SALT LAKE CITY (PRWEB) January 26, 2018
A Ninth Circuit panel has reversed a lower court dismissal, allowing
a False Claims Act suit against former Lockheed Martain health care
subsidiary, QTC Medical Services Inc. to proceed (US ex rel. David Vatan
v. QTC Medical Services, Inc., et al Case No. 16-55406).
The unpublished decision came down on Friday, January 12, 2018 in an
appeal from whistleblower and former QTC claims file analyst, Dr. David
Vatan, whose suit was dismissed for failure to state a claim. In the
suit, Vatan alleges that QTC submitted false claims to the United States
Department of Veterans Affairs for evaluating Vietnam War veteran's
symptoms of Agent Orange-related diseases.
A 1991 settlement that is still in effect, stemming from a class
action lawsuit, requires the VA to take certain actions whenever it
recognizes a new disease as linked to Agent Orange exposure.
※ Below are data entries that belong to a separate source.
Lemma gettoken_append_run i r : drop i T = GT :: GT :: r → no_space r → ∃ e, gettoken T i = Ok (tok_append, e) (S (S i)).
Proof using no_nul.
  intros E Hr. eexists. unfold gettoken. rewrite (skip_none i _ E) by done. rewrite (drop_at _ _ E).
  apply drop_tail in E. rewrite (drop_at _ _ E). simpl. f_equal. apply skip_none with r; [|done]. by eapply drop_tail.
Qed.

(** Text that starts with a word starts with neither a space nor a symbol. *)
Lemma word_start w r : word_ok w → ∃ c l, print_word w ++ r = c :: l ∧ among whitespace c = false ∧ among symbols c = false ∧ c ≠ x00.
Proof.
  intros [Hn Hw]. destruct w as [|c w]; [done|]. exists c, (w ++ [x20] ++ r). unfold print_word. rewrite <- app_assoc.
  split; [done|]. destruct (Forall_inv Hw) as [Hc ?]. unfold word_char in Hc. apply andb_true_iff in Hc as [Hs Hy].
  apply negb_true_iff in Hs, Hy. done.
Qed.

(** A redirection, given by its file, mode and descriptor. *)
Definition sredir : Type := list byte * Z * Z.
Definition sredir_ok (r : sredir) : Prop := word_ok r.1.1 ∧ (r.1.2, r.2) ∈ redir_modes.
Definition print_redirs (rs : list sredir) : list byte := concat ((λ r : sredir, print_redir r.1.2 r.1.1) <$> rs).
Definition redir_text (r : redir) : sredir := (text T r.1.1, r.1.2, r.2).

Lemma text_here i w r : drop i T = print_word w ++ r → text T (i, (i + length w)%nat) = w.
Proof.
  intros E. unfold text. simpl. rewrite E. unfold print_word. replace (i + length w - i)%nat with (length w) by lia.
  rewrite <- app_assoc. by rewrite take_app_length.
Qed.

(** [redir_run]: one redirection is its operator and its file. *)
Lemma redir_run i f m d r : drop i T = print_redir m f ++ r → sredir_ok (f, m, d) → no_space r →
  ∃ t e j, peek T [LT; GT] i = Ok true i ∧ gettoken T i = Ok (t, e) j ∧
    gettoken T j = Ok (tok_word, (j, j + length f)%nat) (i + length (print_redir m f))%nat ∧
    text T (j, (j + length f)%nat) = f ∧
    match t with
    | x3c => [((j, (j + length f)%nat), O_RDONLY, 0)]
    | x3e => [((j, (j + length f)%nat), Z.lor (Z.lor O_WRONLY O_CREATE) O_TRUNC, 1)]
    | x2b => [((j, (j + length f)%nat), Z.lor O_WRONLY O_CREATE, 1)]
    | _ => []
    end = [((j, (j + length f)%nat), m, d)].
Proof using no_nul.
  intros E [Hf Hm] Hr. simpl in Hf, Hm. destruct (word_start f r Hf) as (c & l & Ew & Hs & Hy & H0).
  assert (no_space (print_word f ++ r)) as Hns by by rewrite Ew.
  unfold print_redir in E. rewrite <- app_assoc in E. unfold redir_modes in Hm.
  apply elem_of_cons in Hm as [[= -> ->]|[[= -> ->]|[[= -> ->]|Hm%elem_of_nil]%elem_of_cons]%elem_of_cons]; [..|done];
    simpl in E; unfold print_redir; simpl.
  - destruct (gettoken_sym_run i LT _ E ltac:(set_solver) Hns) as [e He]. exists LT, e, (S i).
    rewrite (peek_run [LT; GT] i _ E) by done. apply drop_tail in E. split_and!; [done|done| |by eapply text_here|done].
    rewrite (gettoken_word_run _ f r) by done. f_equal. lia.
  - destruct (gettoken_gt_run i _ E) as [e He]; [|done|].
    { rewrite Ew. simpl. intros ->. by vm_compute in Hy. }
    exists GT, e, (S i). rewrite (peek_run [LT; GT] i _ E) by done. apply drop_tail in E.
    split_and!; [done|done| |by eapply text_here|done]. rewrite (gettoken_word_run _ f r) by done. f_equal. lia.
  - destruct (gettoken_append_run i _ E Hns) as [e He]. exists tok_append, e, (S (S i)).
    rewrite (peek_run [LT; GT] i _ E) by done. apply drop_tail, drop_tail in E.
    split_and!; [done|done| |by eapply text_here|done]. rewrite (gettoken_word_run _ f r) by done. f_equal. lia.
Qed.

Lemma print_redirs_start rs r : no_space r → no_space (print_redirs rs ++ r).
Proof.
  intros Hr. destruct rs as [|[[f m] d] rs]; [done|]. unfold print_redirs, print_redir. simpl. rewrite <- !app_assoc.
  repeat case_match; done.
Qed.

Lemma print_redirs_length rs : (length rs ≤ length (print_redirs rs))%nat.
Proof.
  induction rs as [|[[f m] d] rs IH]; [simpl; lia|].
  change (print_redirs ((f, m, d) :: rs)) with (print_redir m f ++ print_redirs rs). unfold print_redir, print_word.
  rewrite !length_app. simpl. lia.
Qed.

Lemma parseredirs_run fuel rs i r : (length rs < fuel)%nat → drop i T = print_redirs rs ++ r → Forall sredir_ok rs →
  no_space r → ¬ (∃ c l, r = c :: l ∧ c ∈ [LT; GT]) →
  ∃ rs', parseredirs T fuel i = Ok rs' (i + length (print_redirs rs))%nat ∧ redir_text <$> rs' = rs.
Proof using no_nul.
  revert fuel i. induction rs as [|[[f m] d] rs IH]; intros [|fuel] i Hf E Hrs Hr Hn; simpl in Hf; try lia; cbn [parseredirs].
  - exists []. split; [|done]. unfold mbind, M_bind. simpl in E. rewrite (peek_run _ i r E) by done.
    rewrite Nat.add_0_r. destruct r as [|c l]; [done|]. replace (among [LT; GT] c) with false; [done|].
    symmetry. apply bool_decide_eq_false_2. intros Ha. apply Hn. exists c, l. split; [done|]. clear -Ha. destruct c; try set_solver; by destruct Ha.
  - inversion Hrs as [|? ? Hr1 Hrs']; subst. unfold print_redirs in E. simpl in E. rewrite <- app_assoc in E.
    destruct (redir_run i f m d _ E Hr1) as (t & e & j & Hp & Ht & Hw & Htx & Hm); [by apply print_redirs_start|].
    apply drop_app in E. destruct (IH fuel _ ltac:(lia) E Hrs' Hr Hn) as (rs' & Hrun & Hmap).
    exists (((j, (j + length f)%nat), m, d) :: rs'). split.
    + unfold mbind, M_bind. rewrite Hp. cbn [negb]. rewrite Ht, Hw. cbn [fst snd]. rewrite bool_decide_eq_true_2 by done. cbn [negb].
      rewrite Hrun. unfold mret, M_ret. f_equal; [exact (f_equal (λ l, l ++ rs') Hm)|].
      change (print_redirs ((f, m, d) :: rs)) with (print_redir m f ++ print_redirs rs). rewrite length_app. lia.
    + rewrite fmap_cons. f_equal; [|exact Hmap]. unfold redir_text. simpl. by rewrite Htx.
Qed.
Definition print_words (ws : list (list byte)) : list byte := concat (print_word <$> ws).

Lemma print_words_cons w ws : print_words (w :: ws) = print_word w ++ print_words ws.
Proof. done. Qed.

Lemma print_words_length ws : (length ws ≤ length (print_words ws))%nat.
Proof.
  induction ws as [|w ws IH]; [simpl; lia|]. rewrite print_words_cons, length_app. unfold print_word. rewrite length_app. simpl. lia.
Qed.

Lemma after_exec_start r : starts_with after_exec r → no_space r ∧ ¬ ∃ c l, r = c :: l ∧ c ∈ [LT; GT].
Proof.
  clear no_nul. destruct r as [|c r]; simpl; [intros _; split; [done|naive_solver]|]. intros Hc. unfold after_exec in Hc.
  repeat (apply elem_of_cons in Hc as [->|Hc]; [split; [done|]; intros (? & ? & [= <- <-] & Hin); set_solver|]).
  by apply elem_of_nil in Hc.
Qed.

Lemma gettoken_end i : drop i T = [] → ∃ e, gettoken T i = Ok (x00, e) i.
Proof.
  intros E. eexists. unfold gettoken. rewrite (skip_none i [] E) by done. rewrite (drop_at _ _ E). simpl.
  by rewrite (skip_none i [] E).
Qed.

(** The arguments are over. *)
Lemma parseargs_stop fuel argv rs i r : drop i T = r → starts_with after_exec r →
  parseargs T (S fuel) argv rs i = Ok (argv, rs) i.
Proof using no_nul.
  intros E Hr. pose proof (after_exec_start r Hr) as [Hns _]. cbn [parseargs]. unfold mbind, M_bind.
  rewrite (peek_run _ i r E) by done. destruct r as [|c r].
  - destruct (gettoken_end i E) as [e ->]. simpl. done.
  - replace (among [BAR; RPAR; AMP; SEMI] c) with true; [done|]. simpl in Hr. clear -Hr. unfold after_exec in Hr.
    repeat (apply elem_of_cons in Hr as [->|Hr]; [done|]). by apply elem_of_nil in Hr.
Qed.

Lemma parseargs_run fuel ws acc rs i r : (length ws < fuel)%nat → ws ≠ [] →
  drop i T = print_words ws ++ print_redirs rs ++ r → Forall word_ok ws → Forall sredir_ok rs → starts_with after_exec r →
  Z.of_nat (length acc + length ws) < MAXARGS →
  ∃ argv rs', parseargs T fuel acc [] i = Ok (acc ++ argv, rs') (i + length (print_words ws) + length (print_redirs rs))%nat ∧
    text T <$> argv = ws ∧ redir_text <$> rs' = rs.
Proof using no_nul.
  revert fuel acc i. induction ws as [|w ws IH]; intros [|fuel] acc i Hf Hne E Hws Hrs Hr Hl; simpl in Hf; try done; try lia.
  pose proof (Forall_inv Hws) as Hw. apply Forall_inv_tail in Hws. pose proof (after_exec_start r Hr) as [Hns Hlg].
  pose proof (print_redirs_start rs r Hns) as Hns'.
  rewrite print_words_cons, <- app_assoc in E.
  assert (no_space (print_words ws ++ print_redirs rs ++ r)) as Hns2.
  { destruct ws as [|w2 ws]; [done|]. destruct (word_start w2 (print_words ws ++ print_redirs rs ++ r) (Forall_inv Hws)) as (c & l & Ew & Hs & _).
    rewrite print_words_cons, <- app_assoc. by rewrite Ew. }
  destruct (word_start w (print_words ws ++ print_redirs rs ++ r) Hw) as (c & l & Ew & Hs & Hy & H0).
  cbn [parseargs]. unfold mbind, M_bind. rewrite (peek_run _ i _ E) by by rewrite Ew. rewrite Ew. replace (among [BAR; RPAR; AMP; SEMI] c) with false by (clear -Hy; by destruct c).
  rewrite (gettoken_word_run i w _ E Hw Hns2). cbn [fst snd]. rewrite decide_False by done.
  rewrite bool_decide_eq_true_2 by done. cbn [negb]. cbv zeta.
  find_z ltac:(fun b => replace b with false by (symmetry; rewrite Z.geb_leb; apply Z.leb_gt; rewrite length_app; simpl in *; lia)).
  pose proof (text_here _ _ _ E) as Htx. pose proof E as E0. apply drop_app in E.
  pose proof (print_redirs_length rs) as Hrl.
  assert (length (print_redirs rs) ≤ length T)%nat as HlT.
  { apply (f_equal length) in E0. rewrite length_drop, !length_app in E0. lia. }
  destruct ws as [|w2 ws].
  - simpl in E. destruct (parseredirs_run (S (length T)) rs _ r ltac:(lia) E Hrs Hns Hlg) as (rs' & Hrun & Hmap).
    rewrite Hrun. apply drop_app in E. exists [(i, (i + length w)%nat)], rs'. rewrite app_nil_l.
    destruct fuel as [|fuel]; [simpl in Hf; lia|]. rewrite (parseargs_stop _ _ _ _ r E Hr).
    split_and!; [|simpl; by rewrite Htx|done]. f_equal. rewrite print_words_cons, length_app. simpl. lia.
  - assert (¬ ∃ c l, print_words (w2 :: ws) ++ print_redirs rs ++ r = c :: l ∧ c ∈ [LT; GT]) as Hlg2.
    { destruct (word_start w2 (print_words ws ++ print_redirs rs ++ r) (Forall_inv Hws)) as (c2 & l2 & Ew2 & _ & Hy2 & _).
      intros (c3 & l3 & E3 & Hin). rewrite print_words_cons, <- app_assoc, Ew2 in E3. injection E3 as <- <-. clear -Hy2 Hin.
      apply elem_of_cons in Hin as [->|[->|Hin%elem_of_nil]%elem_of_cons]; done. }
    destruct (parseredirs_run (S (length T)) [] _ _ ltac:(simpl; lia) E (Forall_nil_2 _) Hns2 Hlg2) as (rs0 & Hrun & Hmap0).
    apply fmap_nil_inv in Hmap0 as ->. rewrite Hrun. change (length (print_redirs [])) with 0%nat. rewrite Nat.add_0_r.
    destruct (IH fuel (acc ++ [(i, (i + length w)%nat)]) _ ltac:(simpl in *; lia) ltac:(done) E Hws Hrs Hr) as (argv & rs' & Hrun' & Hmap & Hmapr).
    { rewrite length_app. simpl in *. lia. }
    exists ((i, (i + length w)%nat) :: argv), rs'. split_and!.
    + etrans; [exact Hrun'|]. rewrite <- app_assoc. simpl. f_equal. rewrite (print_words_cons w), !length_app. lia.
    + rewrite fmap_cons. by f_equal.
    + done.
Qed.
(** *** Redirections around a command *)

Definition twrap (t : tree (list byte)) (rs : list sredir) : tree (list byte) := foldl (λ c '(f, m, d), Redir c f m d) t rs.

Lemma tmap_wrap c rs : tmap (text T) (wrap c rs) = twrap (tmap (text T) c) (redir_text <$> rs).
Proof. unfold wrap, twrap. revert c. induction rs as [|[[f m] d] rs IH]; intros c; simpl; [done|]. by rewrite IH. Qed.

Fixpoint unwrap (t : tree (list byte)) : tree (list byte) * list sredir :=
  match t with
  | Redir c f m d => let '(core, rs) := unwrap c in (core, rs ++ [(f, m, d)])
  | _ => (t, [])
  end.

Fixpoint tsize {A} (t : tree A) : nat :=
  match t with
  | Exec _ => 1
  | Redir c _ _ _ | Back c => S (tsize c)
  | Pipe l r | List l r => S (tsize l + tsize r)
  end.

Definition is_redir (t : tree (list byte)) : bool := match t with Redir _ _ _ _ => true | _ => false end.

Lemma unwrap_spec t : let '(core, rs) := unwrap t in
  t = twrap core rs ∧ is_redir core = false ∧ (tsize core + length rs = tsize t)%nat ∧
  print LExec t = print LExec core ++ print_redirs rs ∧ (expressible t → expressible core ∧ Forall sredir_ok rs).
Proof.
  induction t as [argv|c IH f m d|l _ r _|l _ r _|c _]; simpl;
    try (split_and!; [done|done|lia|by rewrite app_nil_r|intros ?; split; [done|constructor]]).
  destruct (unwrap c) as [core rs]. destruct IH as (-> & Hr & Hs & Hp & He). split_and!; [|done|rewrite length_app; simpl; lia| |].
  - unfold twrap. by rewrite foldl_app.
  - rewrite Hp. unfold print_redirs. rewrite fmap_app, concat_app. simpl. by rewrite app_nil_r, app_assoc.
  - intros (Hc & Hf & Hm). destruct (He Hc) as [? ?]. split; [done|]. apply Forall_app. split; [done|]. by apply Forall_singleton.
Qed.

(** *** Each level of the grammar *)

Definition exec_run (t : tree (list byte)) : Prop := ∀ fuel i r, (4 * length (print LExec t) + 2 ≤ fuel)%nat →
  drop i T = print LExec t ++ r → starts_with after_exec r →
  ∃ c, parseexec T fuel i = Ok c (i + length (print LExec t))%nat ∧ tmap (text T) c = t.
Definition pipe_run (t : tree (list byte)) : Prop := ∀ fuel i r, (4 * length (print LPipe t) + 3 ≤ fuel)%nat →
  drop i T = print LPipe t ++ r → starts_with [RPAR; AMP; SEMI] r →
  ∃ c, parsepipe T fuel i = Ok c (i + length (print LPipe t))%nat ∧ tmap (text T) c = t.
Definition line_run (t : tree (list byte)) : Prop := ∀ fuel i r, (4 * length (print LLine t) + 4 ≤ fuel)%nat →
  drop i T = print LLine t ++ r → starts_with [RPAR] r →
  ∃ c, parseline T fuel i = Ok c (i + length (print LLine t))%nat ∧ tmap (text T) c = t.

Lemma print_twrap c rs : print LExec (twrap c rs) = print LExec c ++ print_redirs rs.
Proof.
  unfold twrap. revert c. induction rs as [|[[f m] d] rs IH]; intros c; simpl; [by rewrite app_nil_r|].
  rewrite IH. simpl. by rewrite <- app_assoc.
Qed.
These
actions include reviewing previously denied claims and paying disability
and death benefits to affected veterans or their survivors.
QTC was hired by the VA to review 65,000 files for Agent
Orange-related Parkinson's disease, ischemic heart disease, and hairy
cell leukemia, as well as 95,000 files for peripheral neuropathy. QTC
was to flag files that merited a second review and final decision by the
VA.
The lawsuit brought by Vatan in 2014 alleges that claims that QTC,
"created and executed a scheme to incentivize" analysts to review as
many files as possible, and that this rush to close files came at the
expense of accuracy and completeness. He further alleges that he and
other analysts were not formally trained and were not given the VA's
training guide. QTC was paid between $300 and $350 for each file
reviewed. According to McClatchy News in 2015, QTC's various contracts
with the VA exceeded $175 million.
In February of 2016, it appeared that the case might be dead in the
water after a lower court judge threw out two of Vatan's claims against
Lockheed and QTC based on the fact that Vatan did not have access to the
full contract between the company and the government and therefore
could not prove that the company misrepresented its work. Vatan's appeal
said the court overly relied on this fact and reversed the decision.